- [Task statement]: Copy exactly, please, the lines of the data from its start through the line containing "range_all (fun x => f x = true) i i' l)".

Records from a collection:
○ ○ ○ ○ ○ ○ ○

(* ===== verification/Partition.v ===== *)
(** * The partition steps of quicksort

    [partitionCmpFunc] and [partitionEqualCmpFunc] of [slices] move the elements
    that pass a test in front of those that do not; the test compares with the
    pivot, kept at the start of the range meanwhile. *)

From S2P Require Import Prelude.
From S2P Require Import Slice.
From S2P Require Import Bits.
From S2P Require Import Pdqsort.
From S2P Require Import SortOrder.
From S2P Require Import SimpleSorts.

Section Partition.
Context {E : Type} (cmp : E -> E -> Z).
#[local] Abbreviation lt := (less cmp).
Implicit Types (l : list E) (i j a b : Z).

(** A test [p] of the code that answers [f] for the element at an index. *)
Definition tests (p : Z -> M (list E) bool) (f : E -> bool) l : Prop :=
  forall k, 0 <= k < zlen l ->
    wp (p k) (fun r l' => l' = l /\ forall x, at_ l k = Some x -> r = f x) l.

Lemma wp_scan_up p f i j l :
  tests p f l -> 0 <= i -> j < zlen l ->
  wp (scan_up p i j)
     (fun i' l' => l' = l /\ i <= i' /\ (i <= j + 1 -> i' <= j + 1) /\
        range_all (fun x => f x = true) i i' l /\
        (i' <= j -> forall x, at_ l i' = Some x -> f x = false)) l.
Proof.
  intros Hp Hi Hj. unfold scan_up.
  apply (wp_loop (fun i' l' => l' = l /\ i <= i' /\ (i <= j + 1 -> i' <= j + 1) /\
           range_all (fun x => f x = true) i i' l) (fun i' => Z.to_nat (j + 1 - i'))).
  - split_and!; [done|lia..|]. intros k x ?. lia.
  - unfold span. lia.
  - intros i' l' (-> & Hi' & Hij & Hr). wp_step; reflect.
    + eapply wp_call; [apply Hp; lia|]. intros r ? [-> Hrx]. wp_steps.
      * split; [|lia]. split_and!; [done|lia..|]. intros k x Hk Hx.
        destruct (decide (k = i')) as [->|]; [symmetry; auto|]. apply (Hr k); [lia|done].
      * split_and!; [done..|]. intros _ x Hx. symmetry. auto.
    + wp_steps. split_and!; [done..|lia].
Qed.

Lemma wp_scan_down p f i j l :
  tests p f l -> 0 <= i -> j < zlen l ->
  wp (scan_down p i j)
     (fun j' l' => l' = l /\ j' <= j /\ (i <= j + 1 -> i <= j' + 1) /\
        range_all (fun x => f x = true) (j' + 1) (j + 1) l /\
        (i <= j' -> forall x, at_ l j' = Some x -> f x = false)) l.
Proof.
  intros Hp Hi Hj. unfold scan_down.
  apply (wp_loop (fun j' l' => l' = l /\ j' <= j /\ (i <= j + 1 -> i <= j' + 1) /\
           range_all (fun x => f x = true) (j' + 1) (j + 1) l)
           (fun j' => Z.to_nat (j' + 1 - i))).
  - split_and!; [done|lia..|]. intros k x ?. lia.
  - unfold span. lia.
  - intros j' l' (-> & Hj' & Hij & Hr). wp_step; reflect.
    + eapply wp_call; [apply Hp; lia|]. intros r ? [-> Hrx]. wp_steps.
      * split; [|lia]. split_and!; [done|lia..|]. intros k x Hk Hx.
        destruct (decide (k = j')) as [->|]; [symmetry; auto|]. apply (Hr k); [lia|done].
      * split_and!; [done..|]. intros _ x Hx. symmetry. auto.
    + wp_steps. split_and!; [done..|lia].
Qed.

(** Elements in [(a, i)] pass the test [f], those in [(j, b)] do not. *)
Definition part_inv (f : E -> bool) a b i j l : Prop :=
  a < i <= j + 1 /\ j < b /\
  range_all (fun x => f x = true) (a + 1) i l /\
  range_all (fun x => f x = false) (j + 1) b l.

(** A pair of scans: it stops with nothing left to look at, or at two
    elements on the wrong sides. *)
Lemma wp_part_scan (pu pd : Z -> M (list E) bool) f a b i j l {B}
    (k : Z -> Z -> M (list E) B) Q :
  0 <= a -> b <= zlen l -> tests pu f l -> tests pd (fun x => negb (f x)) l ->
  part_inv f a b i j l ->
  (forall i' j', i <= i' -> j' <= j -> part_inv f a b i' j' l ->
     (i' <= j' -> i' < j' /\ part_inv f a b (i' + 1) (j' - 1) (swapped l i' j')) ->
     wp (k i' j') Q l) ->
  wp (i <- scan_up pu i j ;; j <- scan_down pd i j ;; k i j) Q l.
Proof.
  intros Ha Hb Hu Hd (Hi & Hj & H1 & H2) Hk.
  eapply wp_call; [apply wp_scan_up; [done|lia..]|].
  intros i' ? (-> & Hi1 & Hi2 & Hi3 & Hi4).
  eapply wp_call; [apply wp_scan_down; [done|lia..]|].
  intros j' ? (-> & Hj1 & Hj2 & Hj3 & Hj4).
  assert (Hinv : part_inv f a b i' j' l).
  { split_and!; [lia..| |]; intros c x Hc Hx.
    - destruct (Z.lt_ge_cases c i); [apply (H1 c)|apply (Hi3 c)]; (lia || done).
    - destruct (Z.lt_ge_cases c (j + 1)); [|apply (H2 c); [lia|done]].
      apply negb_true_iff, (Hj3 c); [lia|done]. }
  apply Hk; [done..|]. intros Hij.
  destruct (at_ex l i') as [x Hx]; [lia|]. destruct (at_ex l j') as [y Hy]; [lia|].
  pose proof (Hi4 ltac:(lia) x Hx) as Hfx.
  pose proof (proj1 (negb_false_iff _) (Hj4 ltac:(lia) y Hy)) as Hfy.
  assert (i' <> j') by (intros ->; congruence). split; [lia|].
  destruct Hinv as (_ & _ & G1 & G2). split_and!; [lia..| |]; intros c z Hc Hz;
    rewrite at_swapped in Hz by lia.
  - destruct (decide (c = i')).
    + rewrite decide_False in Hz by lia. congruence.
    + rewrite !decide_False in Hz by lia. apply (G1 c); [lia|done].
  - destruct (decide (c = j')).
    + congruence.
    + rewrite !decide_False in Hz by lia. apply (G2 c); [lia|done].
Qed.

Lemma tests_less_pivot a l p :
  0 <= a < zlen l -> at_ l a = Some p -> tests (fun i => less_at cmp i a) (fun x => lt x p) l.
Proof.
  intros Ha Hp k Hk. apply wp_less_at; [done..|]. intros x y Hx Hy. split; [done|].
  intros z Hz. congruence.
Qed.
Lemma tests_not_less_pivot a l p :
  0 <= a < zlen l -> at_ l a = Some p ->
  tests (fun i => not_less_at cmp i a) (fun x => negb (lt x p)) l.
Proof.
  intros Ha Hp k Hk. apply wp_not_less_at; [done..|]. intros x y Hx Hy. split; [done|].
  intros z Hz. congruence.
Qed.
Lemma tests_pivot_less a l p :
  0 <= a < zlen l -> at_ l a = Some p -> tests (fun i => less_at cmp a i) (fun x => lt p x) l.
Proof.
  intros Ha Hp k Hk. apply wp_less_at; [done..|]. intros x y Hx Hy. split; [done|].
  intros z Hz. congruence.
Qed.
Lemma tests_pivot_not_less a l p :
  0 <= a < zlen l -> at_ l a = Some p ->
  tests (fun i => not_less_at cmp a i) (fun x => negb (lt p x)) l.
Proof.
  intros Ha Hp k Hk. apply wp_not_less_at; [done..|]. intros x y Hx Hy. split; [done|].
  intros z Hz. congruence.
Qed.

(** ** partitionCmpFunc *)

Definition partitioned a b mid l : Prop :=
  a <= mid < b /\ exists p, at_ l mid = Some p /\
    range_all (fun x => lt x p = true) a mid l /\
    range_all (fun x => lt x p = false) (mid + 1) b l.

Lemma partitioned_intro a b j l p :
  0 <= a -> b <= zlen l -> at_ l a = Some p ->
  part_inv (fun x => lt x p) a b (j + 1) j l -> partitioned a b j (swapped l j a).
Proof.
  intros Ha Hb Hp (Hi & Hj & H1 & H2). split; [lia|]. exists p. split_and!.
  - rewrite at_swapped by lia. repeat case_decide; congruence || done.
  - intros c x Hc Hx. rewrite at_swapped in Hx by lia. destruct (decide (c = a)).
    + apply (H1 j); [lia|done].
    + rewrite decide_False in Hx by lia. apply (H1 c); [lia|done].
  - intros c x Hc Hx. rewrite at_swapped in Hx by lia. rewrite !decide_False in Hx by lia.
    apply (H2 c); [lia|done].
Qed.

Lemma wp_partition a b pivot l0 :
  0 <= a -> a <= pivot < b -> b <= zlen l0 ->
  wp (partitionCmpFunc cmp a b pivot)
     (fun '(mid, _) l => rperm a b l0 l /\ partitioned a b mid l) l0.
Proof.
  intros Ha Hpv Hb. unfold partitionCmpFunc. wp_step. apply wp_swap; [lia..|].
  set (l1 := swapped l0 a pivot).
  assert (Hr1 : rperm a b l0 l1) by (apply rperm_swapped; lia).
  assert (Hlen : zlen l1 = zlen l0) by apply zlen_swapped.
  destruct (at_ex l1 a) as [p Hp]; [lia|].
  apply (wp_part_scan _ _ (fun x => lt x p) a b (a + 1) (b - 1) l1
    (fun i j => if i >? j then (swap j a ;; mret (j, true)) else _)); [lia..| | | |].
  { apply tests_less_pivot; [lia|done]. } { apply tests_not_less_pivot; [lia|done]. }
  { split_and!; [lia..| |]; intros c x ?; lia. }
  intros i j Hi Hj Hinv Hswap. wp_step; reflect.
  { wp_step. apply wp_swap; [destruct Hinv; lia|lia|]. wp_steps. split.
    - eapply rperm_trans; [done|]. apply rperm_swapped; destruct Hinv; lia.
    - apply partitioned_intro with p; [lia..|done|].
      by replace (j + 1) with i by (destruct Hinv; lia). }
  destruct Hswap as [Hij Hinv']; [lia|]. wp_step. apply wp_swap; [destruct Hinv; lia..|].
  wp_step. eapply (wp_mono _ (fun j l => rperm a b l0 l /\ at_ l a = Some p /\
                      part_inv (fun x => lt x p) a b (j + 1) j l)).
  { apply (wp_loop (fun '(i, j) l => rperm a b l0 l /\ at_ l a = Some p /\
                      part_inv (fun x => lt x p) a b i j l)
             (fun '(i, j) => Z.to_nat (j - i + 2))).
    - split_and!; [|rewrite at_swapped by (destruct Hinv; lia)|done].
      + eapply rperm_trans; [done|]. apply rperm_swapped; destruct Hinv; lia.
      + by rewrite !decide_False by (destruct Hinv; lia).
    - unfold span. destruct Hinv. lia.
    - clear dependent i j. intros [i j] l (Hr & Hpl & Hinv).
      pose proof (rperm_zlen _ _ _ _ Hr).
      apply (wp_part_scan _ _ (fun x => lt x p) a b i j l); [lia..| | |done|].
      { apply tests_less_pivot; [lia|done]. } { apply tests_not_less_pivot; [lia|done]. }
      intros i' j' Hi' Hj' Hinv2 Hswap. wp_step; reflect.
      + wp_steps. split_and!; [done..|]. by replace (j' + 1) with i' by (destruct Hinv2; lia).
      + destruct Hswap as [Hij Hinv']; [lia|]. wp_step.
        apply wp_swap; [destruct Hinv2; lia..|]. wp_steps. split; [|lia].
        split_and!; [|rewrite at_swapped by (destruct Hinv2; lia)|done].
        * eapply rperm_trans; [done|]. apply rperm_swapped; destruct Hinv2; lia.
        * by rewrite !decide_False by (destruct Hinv2; lia). }
  clear dependent i j. intros j l (Hr & Hpl & Hinv). pose proof (rperm_zlen _ _ _ _ Hr).
  wp_step. apply wp_swap; [destruct Hinv; lia..|]. wp_steps. split.
  - eapply rperm_trans; [done|]. apply rperm_swapped; destruct Hinv; lia.
  - apply partitioned_intro with p; [lia..|done|done].
Qed.

(** ** partitionEqualCmpFunc *)

Lemma wp_partitionEqual a b pivot l0 :
  0 <= a -> a <= pivot < b -> b <= zlen l0 ->
  wp (partitionEqualCmpFunc cmp a b pivot)
     (fun mid l => rperm a b l0 l /\ a < mid <= b /\
        exists p, at_ l0 pivot = Some p /\ at_ l a = Some p /\
          range_all (fun x => lt p x = false) (a + 1) mid l /\
          range_all (fun x => lt p x = true) mid b l) l0.
Proof.
  intros Ha Hpv Hb. unfold partitionEqualCmpFunc. wp_step. apply wp_swap; [lia..|].
  destruct (at_ex l0 pivot) as [p Hp]; [lia|].
  assert (Hp1 : at_ (swapped l0 a pivot) a = Some p).
  { rewrite at_swapped by lia. repeat case_decide; congruence || done. }
  apply (wp_loop (fun '(i, j) l => rperm a b l0 l /\ at_ l a = Some p /\
                    part_inv (fun x => negb (lt p x)) a b i j l)
           (fun '(i, j) => Z.to_nat (j - i + 2))).
  - split_and!; [apply rperm_swapped; lia|done|]. split_and!; [lia..| |]; intros c x ?; lia.
  - unfold span. lia.
  - intros [i j] l (Hr & Hpl & Hinv). pose proof (rperm_zlen _ _ _ _ Hr).
    apply (wp_part_scan _ _ (fun x => negb (lt p x)) a b i j l); [lia..| | |done|].
    { apply tests_pivot_not_less; [lia|done]. }
    { intros k Hk. eapply wp_mono; [by apply (tests_pivot_less a l p); [lia|..]|].
      intros r ? [-> Hx]. split; [done|]. intros x Hkx. by rewrite negb_involutive, (Hx x). }
    intros i' j' Hi' Hj' Hinv2 Hswap. wp_step; reflect.
    + wp_steps. destruct Hinv2 as (? & ? & H1 & H2). split_and!; [done|lia..|].
      exists p. split_and!; [done..| |].
      * eapply range_all_impl; [|done]. intros x Hx. by apply negb_true_iff.
      * replace i' with (j' + 1) by lia.
        eapply range_all_impl; [|done]. intros x Hx. by apply negb_false_iff.
    + destruct Hswap as [Hij Hinv']; [lia|]. wp_step.
      apply wp_swap; [destruct Hinv2; lia..|]. wp_steps. split; [|lia].
      split_and!; [|rewrite at_swapped by (destruct Hinv2; lia)|done].
      * eapply rperm_trans; [done|]. apply rperm_swapped; destruct Hinv2; lia.
      * by rewrite !decide_False by (destruct Hinv2; lia).
Qed.
End Partition.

○ ○ ○ ○ ○ ○ ○

- [Task response]:
(* ===== verification/Partition.v ===== *)
(** * The partition steps of quicksort

    [partitionCmpFunc] and [partitionEqualCmpFunc] of [slices] move the elements
    that pass a test in front of those that do not; the test compares with the
    pivot, kept at the start of the range meanwhile. *)

From S2P Require Import Prelude.
From S2P Require Import Slice.
From S2P Require Import Bits.
From S2P Require Import Pdqsort.
From S2P Require Import SortOrder.
From S2P Require Import SimpleSorts.

Section Partition.
Context {E : Type} (cmp : E -> E -> Z).
#[local] Abbreviation lt := (less cmp).
Implicit Types (l : list E) (i j a b : Z).

(** A test [p] of the code that answers [f] for the element at an index. *)
Definition tests (p : Z -> M (list E) bool) (f : E -> bool) l : Prop :=
  forall k, 0 <= k < zlen l ->
    wp (p k) (fun r l' => l' = l /\ forall x, at_ l k = Some x -> r = f x) l.

Lemma wp_scan_up p f i j l :
  tests p f l -> 0 <= i -> j < zlen l ->
  wp (scan_up p i j)
     (fun i' l' => l' = l /\ i <= i' /\ (i <= j + 1 -> i' <= j + 1) /\
        range_all (fun x => f x = true) i i' l /\
        (i' <= j -> forall x, at_ l i' = Some x -> f x = false)) l.
Proof.
  intros Hp Hi Hj. unfold scan_up.
  apply (wp_loop (fun i' l' => l' = l /\ i <= i' /\ (i <= j + 1 -> i' <= j + 1) /\
           range_all (fun x => f x = true) i i' l) (fun i' => Z.to_nat (j + 1 - i'))).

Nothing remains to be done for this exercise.